• **What is expected**:
Using the records that appear below, write out exactly the lines from the one with "(** A SET_* write-back" through the one with "sp_current_rate spec) /\", keeping both end lines.

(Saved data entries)
#####

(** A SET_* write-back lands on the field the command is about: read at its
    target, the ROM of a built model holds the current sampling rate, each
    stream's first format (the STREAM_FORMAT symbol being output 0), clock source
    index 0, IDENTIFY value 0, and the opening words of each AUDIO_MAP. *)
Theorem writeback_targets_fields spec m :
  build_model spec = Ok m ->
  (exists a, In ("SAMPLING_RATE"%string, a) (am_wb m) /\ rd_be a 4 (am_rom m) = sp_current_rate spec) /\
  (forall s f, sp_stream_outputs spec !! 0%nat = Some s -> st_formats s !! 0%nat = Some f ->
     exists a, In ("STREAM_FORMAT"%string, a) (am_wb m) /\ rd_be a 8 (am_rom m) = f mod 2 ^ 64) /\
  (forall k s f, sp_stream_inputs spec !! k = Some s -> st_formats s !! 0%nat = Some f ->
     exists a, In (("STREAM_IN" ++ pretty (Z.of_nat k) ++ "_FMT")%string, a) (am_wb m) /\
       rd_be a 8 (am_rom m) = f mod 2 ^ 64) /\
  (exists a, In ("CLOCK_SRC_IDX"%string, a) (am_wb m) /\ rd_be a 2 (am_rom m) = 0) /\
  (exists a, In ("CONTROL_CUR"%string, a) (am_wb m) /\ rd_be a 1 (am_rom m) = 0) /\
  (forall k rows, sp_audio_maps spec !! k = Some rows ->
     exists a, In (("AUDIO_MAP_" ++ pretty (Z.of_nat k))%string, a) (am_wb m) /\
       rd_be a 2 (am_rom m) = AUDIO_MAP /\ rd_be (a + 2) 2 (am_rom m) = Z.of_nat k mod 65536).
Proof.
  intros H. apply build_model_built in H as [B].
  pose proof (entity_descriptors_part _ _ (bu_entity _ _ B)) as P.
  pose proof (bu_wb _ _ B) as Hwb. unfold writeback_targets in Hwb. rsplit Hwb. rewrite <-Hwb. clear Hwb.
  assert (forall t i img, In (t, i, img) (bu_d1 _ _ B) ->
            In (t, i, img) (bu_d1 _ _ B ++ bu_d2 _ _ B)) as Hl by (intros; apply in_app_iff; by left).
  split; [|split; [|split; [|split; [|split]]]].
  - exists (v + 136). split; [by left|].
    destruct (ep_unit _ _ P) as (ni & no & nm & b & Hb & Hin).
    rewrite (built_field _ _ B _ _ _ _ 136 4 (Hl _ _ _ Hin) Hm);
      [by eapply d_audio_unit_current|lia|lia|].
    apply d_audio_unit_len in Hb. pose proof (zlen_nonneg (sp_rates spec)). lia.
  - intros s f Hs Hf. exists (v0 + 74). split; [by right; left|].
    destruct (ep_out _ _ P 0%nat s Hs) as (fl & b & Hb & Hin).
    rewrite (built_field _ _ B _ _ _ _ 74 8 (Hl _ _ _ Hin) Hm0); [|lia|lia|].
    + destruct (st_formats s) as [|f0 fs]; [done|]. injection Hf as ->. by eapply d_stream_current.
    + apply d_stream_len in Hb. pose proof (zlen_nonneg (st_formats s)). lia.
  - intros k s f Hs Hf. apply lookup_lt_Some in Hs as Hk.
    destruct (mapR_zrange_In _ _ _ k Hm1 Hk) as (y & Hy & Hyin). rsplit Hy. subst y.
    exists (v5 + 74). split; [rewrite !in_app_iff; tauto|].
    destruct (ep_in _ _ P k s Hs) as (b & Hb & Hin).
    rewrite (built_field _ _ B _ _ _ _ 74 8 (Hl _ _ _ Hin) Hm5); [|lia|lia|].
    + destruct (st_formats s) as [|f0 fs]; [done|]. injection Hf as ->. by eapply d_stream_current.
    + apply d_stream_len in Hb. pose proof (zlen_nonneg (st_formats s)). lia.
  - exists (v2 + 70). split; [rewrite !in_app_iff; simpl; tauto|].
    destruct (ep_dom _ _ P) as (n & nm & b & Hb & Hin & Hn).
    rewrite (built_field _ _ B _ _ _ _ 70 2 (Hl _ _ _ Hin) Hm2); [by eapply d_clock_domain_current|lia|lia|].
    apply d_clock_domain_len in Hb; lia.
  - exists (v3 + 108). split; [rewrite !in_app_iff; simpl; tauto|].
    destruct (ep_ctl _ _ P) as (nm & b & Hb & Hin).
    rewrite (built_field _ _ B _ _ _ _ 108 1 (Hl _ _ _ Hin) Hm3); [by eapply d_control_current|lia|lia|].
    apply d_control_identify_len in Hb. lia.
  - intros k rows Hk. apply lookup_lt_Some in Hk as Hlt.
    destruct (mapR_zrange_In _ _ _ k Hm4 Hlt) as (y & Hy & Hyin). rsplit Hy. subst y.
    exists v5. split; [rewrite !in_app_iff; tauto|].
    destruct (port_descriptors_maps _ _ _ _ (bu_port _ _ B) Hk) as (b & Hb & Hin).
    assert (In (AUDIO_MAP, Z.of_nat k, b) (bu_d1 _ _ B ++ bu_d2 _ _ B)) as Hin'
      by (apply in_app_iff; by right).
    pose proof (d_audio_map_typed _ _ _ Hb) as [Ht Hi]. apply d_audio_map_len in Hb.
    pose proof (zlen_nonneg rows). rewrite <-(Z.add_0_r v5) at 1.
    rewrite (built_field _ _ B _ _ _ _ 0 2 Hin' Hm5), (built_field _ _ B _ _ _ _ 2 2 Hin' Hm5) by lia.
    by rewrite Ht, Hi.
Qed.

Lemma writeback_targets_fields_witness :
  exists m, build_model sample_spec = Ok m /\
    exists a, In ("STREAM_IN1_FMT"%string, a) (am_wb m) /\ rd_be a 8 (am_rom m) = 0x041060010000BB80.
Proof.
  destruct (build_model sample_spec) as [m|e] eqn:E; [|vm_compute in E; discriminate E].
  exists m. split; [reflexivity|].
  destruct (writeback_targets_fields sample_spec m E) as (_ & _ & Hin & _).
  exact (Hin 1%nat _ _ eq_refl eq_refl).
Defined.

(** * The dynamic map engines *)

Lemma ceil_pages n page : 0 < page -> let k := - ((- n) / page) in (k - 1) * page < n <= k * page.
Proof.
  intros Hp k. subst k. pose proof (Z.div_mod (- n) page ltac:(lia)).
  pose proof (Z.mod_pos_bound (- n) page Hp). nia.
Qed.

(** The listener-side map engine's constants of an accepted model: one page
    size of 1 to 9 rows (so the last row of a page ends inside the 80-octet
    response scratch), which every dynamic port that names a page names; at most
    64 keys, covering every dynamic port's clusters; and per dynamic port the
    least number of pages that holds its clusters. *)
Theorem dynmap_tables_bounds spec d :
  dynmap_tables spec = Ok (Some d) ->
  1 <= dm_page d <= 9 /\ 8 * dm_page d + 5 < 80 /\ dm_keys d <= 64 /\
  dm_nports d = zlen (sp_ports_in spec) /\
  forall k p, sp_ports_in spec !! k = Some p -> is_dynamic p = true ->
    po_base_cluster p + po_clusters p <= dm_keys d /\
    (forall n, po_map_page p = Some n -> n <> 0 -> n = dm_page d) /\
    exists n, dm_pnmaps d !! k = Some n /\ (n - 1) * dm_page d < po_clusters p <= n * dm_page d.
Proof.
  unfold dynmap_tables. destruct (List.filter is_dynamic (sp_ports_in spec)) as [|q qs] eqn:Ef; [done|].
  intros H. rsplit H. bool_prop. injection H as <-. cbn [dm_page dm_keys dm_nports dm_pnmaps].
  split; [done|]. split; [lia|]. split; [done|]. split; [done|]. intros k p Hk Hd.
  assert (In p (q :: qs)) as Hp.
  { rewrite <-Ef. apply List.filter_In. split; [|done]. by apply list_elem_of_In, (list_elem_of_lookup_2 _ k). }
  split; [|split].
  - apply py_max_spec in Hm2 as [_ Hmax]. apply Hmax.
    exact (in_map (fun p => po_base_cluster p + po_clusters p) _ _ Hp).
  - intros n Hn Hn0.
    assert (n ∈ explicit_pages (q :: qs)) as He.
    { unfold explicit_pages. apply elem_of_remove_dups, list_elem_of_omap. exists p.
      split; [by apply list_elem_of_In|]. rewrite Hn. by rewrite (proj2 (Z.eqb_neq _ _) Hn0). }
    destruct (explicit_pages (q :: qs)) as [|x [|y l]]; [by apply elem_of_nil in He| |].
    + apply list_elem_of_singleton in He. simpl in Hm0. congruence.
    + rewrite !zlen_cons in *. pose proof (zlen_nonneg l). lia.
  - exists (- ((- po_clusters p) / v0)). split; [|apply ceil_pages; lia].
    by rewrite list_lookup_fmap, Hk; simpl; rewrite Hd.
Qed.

#####

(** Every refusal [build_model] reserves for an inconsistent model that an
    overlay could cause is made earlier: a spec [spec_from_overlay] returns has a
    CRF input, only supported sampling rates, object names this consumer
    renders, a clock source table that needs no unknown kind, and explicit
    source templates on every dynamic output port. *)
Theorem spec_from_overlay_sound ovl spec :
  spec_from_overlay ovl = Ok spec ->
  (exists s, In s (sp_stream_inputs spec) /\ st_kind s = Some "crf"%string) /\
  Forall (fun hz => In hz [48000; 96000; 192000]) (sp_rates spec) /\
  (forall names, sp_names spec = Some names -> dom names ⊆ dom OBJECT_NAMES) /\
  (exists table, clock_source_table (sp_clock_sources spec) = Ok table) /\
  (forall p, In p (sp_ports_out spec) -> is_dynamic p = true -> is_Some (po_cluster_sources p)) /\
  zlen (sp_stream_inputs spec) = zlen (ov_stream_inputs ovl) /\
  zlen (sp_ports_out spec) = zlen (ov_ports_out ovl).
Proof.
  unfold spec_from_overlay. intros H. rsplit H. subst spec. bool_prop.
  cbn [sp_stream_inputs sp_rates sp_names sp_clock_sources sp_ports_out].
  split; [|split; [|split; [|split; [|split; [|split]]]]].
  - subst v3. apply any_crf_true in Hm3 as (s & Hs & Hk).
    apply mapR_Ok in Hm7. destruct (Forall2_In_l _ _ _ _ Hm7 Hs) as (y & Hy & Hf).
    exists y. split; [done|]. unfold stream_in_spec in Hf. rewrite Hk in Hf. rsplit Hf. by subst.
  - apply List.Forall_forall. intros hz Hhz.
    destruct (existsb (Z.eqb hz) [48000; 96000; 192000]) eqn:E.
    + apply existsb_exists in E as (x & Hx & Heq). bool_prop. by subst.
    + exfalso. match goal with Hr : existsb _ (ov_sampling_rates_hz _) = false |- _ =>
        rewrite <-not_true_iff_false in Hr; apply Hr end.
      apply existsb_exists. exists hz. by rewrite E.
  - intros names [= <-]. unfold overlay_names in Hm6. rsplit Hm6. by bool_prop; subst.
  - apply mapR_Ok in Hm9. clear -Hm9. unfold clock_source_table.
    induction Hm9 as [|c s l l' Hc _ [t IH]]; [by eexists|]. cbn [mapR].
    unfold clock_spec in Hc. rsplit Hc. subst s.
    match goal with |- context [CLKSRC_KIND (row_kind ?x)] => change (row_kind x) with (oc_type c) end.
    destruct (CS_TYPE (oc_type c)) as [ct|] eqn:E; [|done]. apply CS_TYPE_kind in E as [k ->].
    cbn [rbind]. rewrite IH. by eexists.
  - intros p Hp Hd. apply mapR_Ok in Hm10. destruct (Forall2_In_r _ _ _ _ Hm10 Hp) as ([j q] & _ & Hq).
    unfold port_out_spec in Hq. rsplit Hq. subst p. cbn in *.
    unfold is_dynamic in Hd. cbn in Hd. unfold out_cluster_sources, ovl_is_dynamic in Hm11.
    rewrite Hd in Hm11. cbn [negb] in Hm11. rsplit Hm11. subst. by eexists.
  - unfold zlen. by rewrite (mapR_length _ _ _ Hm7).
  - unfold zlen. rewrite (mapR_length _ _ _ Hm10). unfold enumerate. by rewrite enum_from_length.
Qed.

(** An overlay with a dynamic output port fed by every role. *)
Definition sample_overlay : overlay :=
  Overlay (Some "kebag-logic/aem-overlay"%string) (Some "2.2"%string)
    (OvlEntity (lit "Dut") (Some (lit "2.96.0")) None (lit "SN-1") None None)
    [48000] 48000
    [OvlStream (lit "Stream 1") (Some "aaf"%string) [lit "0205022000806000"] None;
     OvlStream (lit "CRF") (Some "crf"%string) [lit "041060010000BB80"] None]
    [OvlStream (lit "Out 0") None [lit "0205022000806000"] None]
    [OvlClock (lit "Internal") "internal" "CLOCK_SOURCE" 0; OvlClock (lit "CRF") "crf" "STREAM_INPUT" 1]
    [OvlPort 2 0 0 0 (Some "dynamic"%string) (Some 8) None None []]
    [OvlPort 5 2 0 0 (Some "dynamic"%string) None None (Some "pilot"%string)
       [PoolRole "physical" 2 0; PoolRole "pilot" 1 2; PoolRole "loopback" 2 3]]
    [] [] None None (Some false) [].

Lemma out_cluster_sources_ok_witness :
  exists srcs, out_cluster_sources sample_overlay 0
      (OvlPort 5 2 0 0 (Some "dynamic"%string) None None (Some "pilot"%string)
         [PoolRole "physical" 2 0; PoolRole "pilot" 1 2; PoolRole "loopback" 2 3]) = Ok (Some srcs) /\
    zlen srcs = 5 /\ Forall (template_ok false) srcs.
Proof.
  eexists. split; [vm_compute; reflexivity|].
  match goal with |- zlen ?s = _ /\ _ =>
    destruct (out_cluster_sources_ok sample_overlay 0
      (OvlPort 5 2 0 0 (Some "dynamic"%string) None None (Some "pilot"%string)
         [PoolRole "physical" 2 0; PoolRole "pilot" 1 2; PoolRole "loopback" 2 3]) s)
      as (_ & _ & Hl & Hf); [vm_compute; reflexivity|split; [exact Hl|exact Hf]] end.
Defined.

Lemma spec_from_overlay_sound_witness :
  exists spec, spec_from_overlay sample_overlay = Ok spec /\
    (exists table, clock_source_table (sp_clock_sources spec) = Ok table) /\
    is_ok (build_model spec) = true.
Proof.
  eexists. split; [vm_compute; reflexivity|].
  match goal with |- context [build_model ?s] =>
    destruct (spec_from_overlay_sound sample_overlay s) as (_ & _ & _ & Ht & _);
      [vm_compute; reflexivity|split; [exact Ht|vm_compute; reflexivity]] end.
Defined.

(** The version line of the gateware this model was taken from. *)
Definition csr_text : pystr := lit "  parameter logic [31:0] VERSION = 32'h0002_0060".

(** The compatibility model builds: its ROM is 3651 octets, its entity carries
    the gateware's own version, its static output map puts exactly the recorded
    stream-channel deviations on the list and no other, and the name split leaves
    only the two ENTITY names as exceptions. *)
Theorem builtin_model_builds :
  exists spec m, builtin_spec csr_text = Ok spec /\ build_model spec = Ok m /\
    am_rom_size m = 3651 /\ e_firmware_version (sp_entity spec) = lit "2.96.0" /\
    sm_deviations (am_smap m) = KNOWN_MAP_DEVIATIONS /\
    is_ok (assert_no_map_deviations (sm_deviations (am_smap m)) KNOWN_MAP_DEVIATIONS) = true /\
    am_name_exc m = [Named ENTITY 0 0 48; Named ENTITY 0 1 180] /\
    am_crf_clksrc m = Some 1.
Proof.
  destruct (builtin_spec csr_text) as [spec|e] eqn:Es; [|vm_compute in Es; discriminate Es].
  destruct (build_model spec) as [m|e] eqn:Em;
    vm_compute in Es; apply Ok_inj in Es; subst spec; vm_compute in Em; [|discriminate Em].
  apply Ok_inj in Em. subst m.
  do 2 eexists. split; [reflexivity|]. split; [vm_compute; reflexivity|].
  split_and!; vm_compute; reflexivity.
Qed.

#####

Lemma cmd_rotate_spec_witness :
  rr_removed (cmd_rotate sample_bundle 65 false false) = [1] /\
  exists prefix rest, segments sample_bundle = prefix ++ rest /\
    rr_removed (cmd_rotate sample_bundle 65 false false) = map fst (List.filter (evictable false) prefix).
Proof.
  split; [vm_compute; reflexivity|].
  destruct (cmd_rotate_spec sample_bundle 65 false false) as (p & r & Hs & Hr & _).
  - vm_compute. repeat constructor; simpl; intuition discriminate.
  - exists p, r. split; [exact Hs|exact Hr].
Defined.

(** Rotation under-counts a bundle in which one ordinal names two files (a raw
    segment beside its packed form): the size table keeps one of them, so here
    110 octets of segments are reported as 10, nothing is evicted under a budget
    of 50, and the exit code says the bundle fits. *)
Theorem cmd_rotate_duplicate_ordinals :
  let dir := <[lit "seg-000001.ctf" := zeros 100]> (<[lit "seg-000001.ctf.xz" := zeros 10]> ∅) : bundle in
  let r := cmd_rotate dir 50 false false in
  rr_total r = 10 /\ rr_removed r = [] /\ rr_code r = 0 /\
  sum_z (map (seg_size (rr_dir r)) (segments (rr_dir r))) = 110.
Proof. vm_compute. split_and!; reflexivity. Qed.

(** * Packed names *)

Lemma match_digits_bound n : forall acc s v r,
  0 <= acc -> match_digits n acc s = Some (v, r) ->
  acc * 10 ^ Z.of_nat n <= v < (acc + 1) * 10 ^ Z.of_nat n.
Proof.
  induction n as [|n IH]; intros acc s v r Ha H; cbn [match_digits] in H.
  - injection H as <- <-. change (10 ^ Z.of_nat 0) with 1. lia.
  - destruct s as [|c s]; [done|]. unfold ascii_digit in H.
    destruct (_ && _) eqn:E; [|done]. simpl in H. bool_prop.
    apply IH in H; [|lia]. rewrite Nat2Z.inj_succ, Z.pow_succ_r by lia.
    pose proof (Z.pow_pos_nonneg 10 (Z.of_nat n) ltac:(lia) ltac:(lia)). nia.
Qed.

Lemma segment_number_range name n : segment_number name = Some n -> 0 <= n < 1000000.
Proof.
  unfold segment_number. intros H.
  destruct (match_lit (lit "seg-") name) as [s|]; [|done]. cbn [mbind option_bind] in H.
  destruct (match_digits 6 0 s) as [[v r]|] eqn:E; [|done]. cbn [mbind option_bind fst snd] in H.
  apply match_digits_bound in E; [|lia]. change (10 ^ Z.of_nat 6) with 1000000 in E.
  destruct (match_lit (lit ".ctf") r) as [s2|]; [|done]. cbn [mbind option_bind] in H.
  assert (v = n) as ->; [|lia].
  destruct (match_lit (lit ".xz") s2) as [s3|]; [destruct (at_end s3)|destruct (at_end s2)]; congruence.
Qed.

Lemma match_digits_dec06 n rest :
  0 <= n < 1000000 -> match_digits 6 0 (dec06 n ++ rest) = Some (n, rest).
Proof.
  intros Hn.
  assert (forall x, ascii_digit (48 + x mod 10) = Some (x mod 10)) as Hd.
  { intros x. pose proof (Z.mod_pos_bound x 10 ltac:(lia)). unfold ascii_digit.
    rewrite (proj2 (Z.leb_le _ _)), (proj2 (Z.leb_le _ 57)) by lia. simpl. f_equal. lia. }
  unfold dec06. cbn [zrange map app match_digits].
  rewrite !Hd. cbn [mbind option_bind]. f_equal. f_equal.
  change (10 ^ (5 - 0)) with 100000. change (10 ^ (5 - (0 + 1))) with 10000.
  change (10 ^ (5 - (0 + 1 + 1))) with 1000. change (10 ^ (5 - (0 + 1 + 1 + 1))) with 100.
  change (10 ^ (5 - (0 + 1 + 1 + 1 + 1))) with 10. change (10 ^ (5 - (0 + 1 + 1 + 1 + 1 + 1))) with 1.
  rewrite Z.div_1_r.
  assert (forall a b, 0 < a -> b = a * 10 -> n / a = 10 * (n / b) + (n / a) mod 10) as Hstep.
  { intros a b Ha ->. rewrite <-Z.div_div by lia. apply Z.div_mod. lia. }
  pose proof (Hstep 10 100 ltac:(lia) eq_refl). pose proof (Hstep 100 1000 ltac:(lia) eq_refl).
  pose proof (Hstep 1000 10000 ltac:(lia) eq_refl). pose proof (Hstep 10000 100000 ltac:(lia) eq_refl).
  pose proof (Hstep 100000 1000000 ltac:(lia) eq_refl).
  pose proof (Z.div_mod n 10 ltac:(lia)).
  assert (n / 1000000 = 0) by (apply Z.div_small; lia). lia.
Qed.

#####

• **Reply to the task**:
(** A SET_* write-back lands on the field the command is about: read at its
    target, the ROM of a built model holds the current sampling rate, each
    stream's first format (the STREAM_FORMAT symbol being output 0), clock source
    index 0, IDENTIFY value 0, and the opening words of each AUDIO_MAP. *)
Theorem writeback_targets_fields spec m :
  build_model spec = Ok m ->
  (exists a, In ("SAMPLING_RATE"%string, a) (am_wb m) /\ rd_be a 4 (am_rom m) = sp_current_rate spec) /\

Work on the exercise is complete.